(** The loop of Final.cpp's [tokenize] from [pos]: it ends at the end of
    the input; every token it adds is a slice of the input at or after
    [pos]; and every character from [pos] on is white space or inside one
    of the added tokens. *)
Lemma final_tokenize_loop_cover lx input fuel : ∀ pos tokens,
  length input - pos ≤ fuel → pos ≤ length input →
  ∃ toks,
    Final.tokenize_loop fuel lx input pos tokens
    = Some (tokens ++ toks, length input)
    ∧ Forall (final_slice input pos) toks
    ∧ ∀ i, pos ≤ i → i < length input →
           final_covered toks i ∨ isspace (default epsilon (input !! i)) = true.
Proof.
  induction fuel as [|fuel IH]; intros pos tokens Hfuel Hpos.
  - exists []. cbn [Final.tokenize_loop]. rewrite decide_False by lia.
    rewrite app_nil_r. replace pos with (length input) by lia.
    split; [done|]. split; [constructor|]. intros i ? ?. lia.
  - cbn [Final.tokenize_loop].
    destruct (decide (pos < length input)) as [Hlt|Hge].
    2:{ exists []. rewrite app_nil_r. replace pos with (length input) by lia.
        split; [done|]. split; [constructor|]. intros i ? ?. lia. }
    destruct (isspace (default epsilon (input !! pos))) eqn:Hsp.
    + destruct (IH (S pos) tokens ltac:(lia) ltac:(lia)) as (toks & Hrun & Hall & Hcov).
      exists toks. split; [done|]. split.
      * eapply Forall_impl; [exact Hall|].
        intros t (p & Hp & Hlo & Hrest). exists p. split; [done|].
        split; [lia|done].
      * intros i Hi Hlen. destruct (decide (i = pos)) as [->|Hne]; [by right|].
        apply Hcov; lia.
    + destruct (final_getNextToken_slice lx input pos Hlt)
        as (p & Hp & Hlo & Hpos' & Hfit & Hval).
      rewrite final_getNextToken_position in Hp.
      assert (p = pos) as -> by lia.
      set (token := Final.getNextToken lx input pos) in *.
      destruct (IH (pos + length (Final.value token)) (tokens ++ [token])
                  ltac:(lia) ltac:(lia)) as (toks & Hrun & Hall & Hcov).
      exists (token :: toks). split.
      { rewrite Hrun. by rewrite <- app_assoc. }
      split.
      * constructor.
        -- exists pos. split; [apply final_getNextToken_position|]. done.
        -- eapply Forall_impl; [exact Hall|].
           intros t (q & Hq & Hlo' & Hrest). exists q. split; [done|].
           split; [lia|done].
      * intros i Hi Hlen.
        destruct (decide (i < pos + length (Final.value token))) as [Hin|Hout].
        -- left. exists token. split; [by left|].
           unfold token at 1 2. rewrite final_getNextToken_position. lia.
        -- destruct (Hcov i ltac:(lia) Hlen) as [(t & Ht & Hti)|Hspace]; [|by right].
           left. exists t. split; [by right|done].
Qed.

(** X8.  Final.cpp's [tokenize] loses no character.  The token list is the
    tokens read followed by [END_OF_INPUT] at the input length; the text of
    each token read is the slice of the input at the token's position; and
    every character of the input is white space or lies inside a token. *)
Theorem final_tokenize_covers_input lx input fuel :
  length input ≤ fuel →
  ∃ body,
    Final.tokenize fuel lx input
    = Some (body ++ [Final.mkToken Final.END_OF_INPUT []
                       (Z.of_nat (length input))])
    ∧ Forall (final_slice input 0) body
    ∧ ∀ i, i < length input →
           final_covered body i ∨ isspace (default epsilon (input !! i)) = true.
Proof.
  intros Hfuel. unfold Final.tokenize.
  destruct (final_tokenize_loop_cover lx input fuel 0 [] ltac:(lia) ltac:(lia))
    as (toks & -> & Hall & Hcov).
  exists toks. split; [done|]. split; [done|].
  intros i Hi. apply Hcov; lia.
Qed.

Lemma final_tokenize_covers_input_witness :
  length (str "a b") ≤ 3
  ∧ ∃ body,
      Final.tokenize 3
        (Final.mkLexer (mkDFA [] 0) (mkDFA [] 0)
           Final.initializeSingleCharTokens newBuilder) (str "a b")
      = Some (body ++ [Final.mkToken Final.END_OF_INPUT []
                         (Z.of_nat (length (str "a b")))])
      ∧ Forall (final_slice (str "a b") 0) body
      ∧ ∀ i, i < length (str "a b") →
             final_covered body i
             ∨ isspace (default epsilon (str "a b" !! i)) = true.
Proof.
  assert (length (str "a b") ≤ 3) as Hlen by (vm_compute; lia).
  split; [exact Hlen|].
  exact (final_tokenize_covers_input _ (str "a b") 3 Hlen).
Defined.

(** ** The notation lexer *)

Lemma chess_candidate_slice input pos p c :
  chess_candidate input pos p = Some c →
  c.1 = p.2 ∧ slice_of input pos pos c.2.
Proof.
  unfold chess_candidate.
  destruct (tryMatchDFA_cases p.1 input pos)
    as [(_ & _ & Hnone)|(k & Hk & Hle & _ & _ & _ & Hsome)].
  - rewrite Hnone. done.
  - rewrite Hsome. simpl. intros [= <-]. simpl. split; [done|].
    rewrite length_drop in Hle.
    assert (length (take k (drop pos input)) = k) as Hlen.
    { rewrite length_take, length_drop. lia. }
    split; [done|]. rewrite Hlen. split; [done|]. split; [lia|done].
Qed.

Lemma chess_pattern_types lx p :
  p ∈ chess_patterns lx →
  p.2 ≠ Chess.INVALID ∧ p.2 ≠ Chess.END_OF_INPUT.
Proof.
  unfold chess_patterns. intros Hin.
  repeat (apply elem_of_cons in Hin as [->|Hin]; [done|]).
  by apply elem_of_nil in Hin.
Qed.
...
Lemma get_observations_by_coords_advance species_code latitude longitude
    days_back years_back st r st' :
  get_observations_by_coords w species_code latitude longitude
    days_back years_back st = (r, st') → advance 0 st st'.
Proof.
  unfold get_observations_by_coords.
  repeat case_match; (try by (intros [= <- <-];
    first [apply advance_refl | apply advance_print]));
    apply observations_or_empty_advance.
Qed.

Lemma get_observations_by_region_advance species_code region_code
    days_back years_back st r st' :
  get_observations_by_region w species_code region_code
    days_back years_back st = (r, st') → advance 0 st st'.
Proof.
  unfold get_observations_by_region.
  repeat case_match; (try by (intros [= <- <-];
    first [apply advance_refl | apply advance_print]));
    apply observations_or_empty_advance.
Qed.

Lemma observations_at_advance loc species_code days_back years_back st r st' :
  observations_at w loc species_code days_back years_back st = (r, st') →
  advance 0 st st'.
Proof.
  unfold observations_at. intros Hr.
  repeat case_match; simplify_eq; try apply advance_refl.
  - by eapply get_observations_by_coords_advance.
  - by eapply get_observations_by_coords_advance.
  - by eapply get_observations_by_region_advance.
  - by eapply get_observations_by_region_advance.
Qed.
---
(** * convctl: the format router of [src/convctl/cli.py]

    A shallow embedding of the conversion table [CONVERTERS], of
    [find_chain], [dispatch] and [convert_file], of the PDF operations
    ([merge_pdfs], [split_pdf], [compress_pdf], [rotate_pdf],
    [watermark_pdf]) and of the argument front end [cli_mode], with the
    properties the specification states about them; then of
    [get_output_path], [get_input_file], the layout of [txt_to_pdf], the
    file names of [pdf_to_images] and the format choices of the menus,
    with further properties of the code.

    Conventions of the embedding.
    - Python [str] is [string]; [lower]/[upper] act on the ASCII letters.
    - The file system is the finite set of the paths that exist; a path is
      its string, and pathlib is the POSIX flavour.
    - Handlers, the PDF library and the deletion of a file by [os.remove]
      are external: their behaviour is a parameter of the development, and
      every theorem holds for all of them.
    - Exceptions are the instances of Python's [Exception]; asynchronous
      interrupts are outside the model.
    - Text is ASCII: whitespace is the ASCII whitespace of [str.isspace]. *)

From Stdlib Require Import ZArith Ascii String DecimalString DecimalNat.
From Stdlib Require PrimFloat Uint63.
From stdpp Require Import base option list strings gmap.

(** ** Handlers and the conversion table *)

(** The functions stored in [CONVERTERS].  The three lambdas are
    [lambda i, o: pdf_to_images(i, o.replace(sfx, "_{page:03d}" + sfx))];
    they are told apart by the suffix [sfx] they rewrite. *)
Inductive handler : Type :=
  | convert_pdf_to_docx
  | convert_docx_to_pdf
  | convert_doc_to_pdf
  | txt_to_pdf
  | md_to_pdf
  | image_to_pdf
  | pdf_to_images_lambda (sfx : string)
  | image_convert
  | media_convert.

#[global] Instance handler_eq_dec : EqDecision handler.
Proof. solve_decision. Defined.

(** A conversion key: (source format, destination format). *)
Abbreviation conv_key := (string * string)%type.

What the task requires: Which lines above contain the word "repeat"? Copy all of them.

Answer to this task:
  repeat (apply elem_of_cons in Hin as [->|Hin]; [done|]).
  repeat case_match; (try by (intros [= <- <-];
  repeat case_match; (try by (intros [= <- <-];
  repeat case_match; simplify_eq; try apply advance_refl.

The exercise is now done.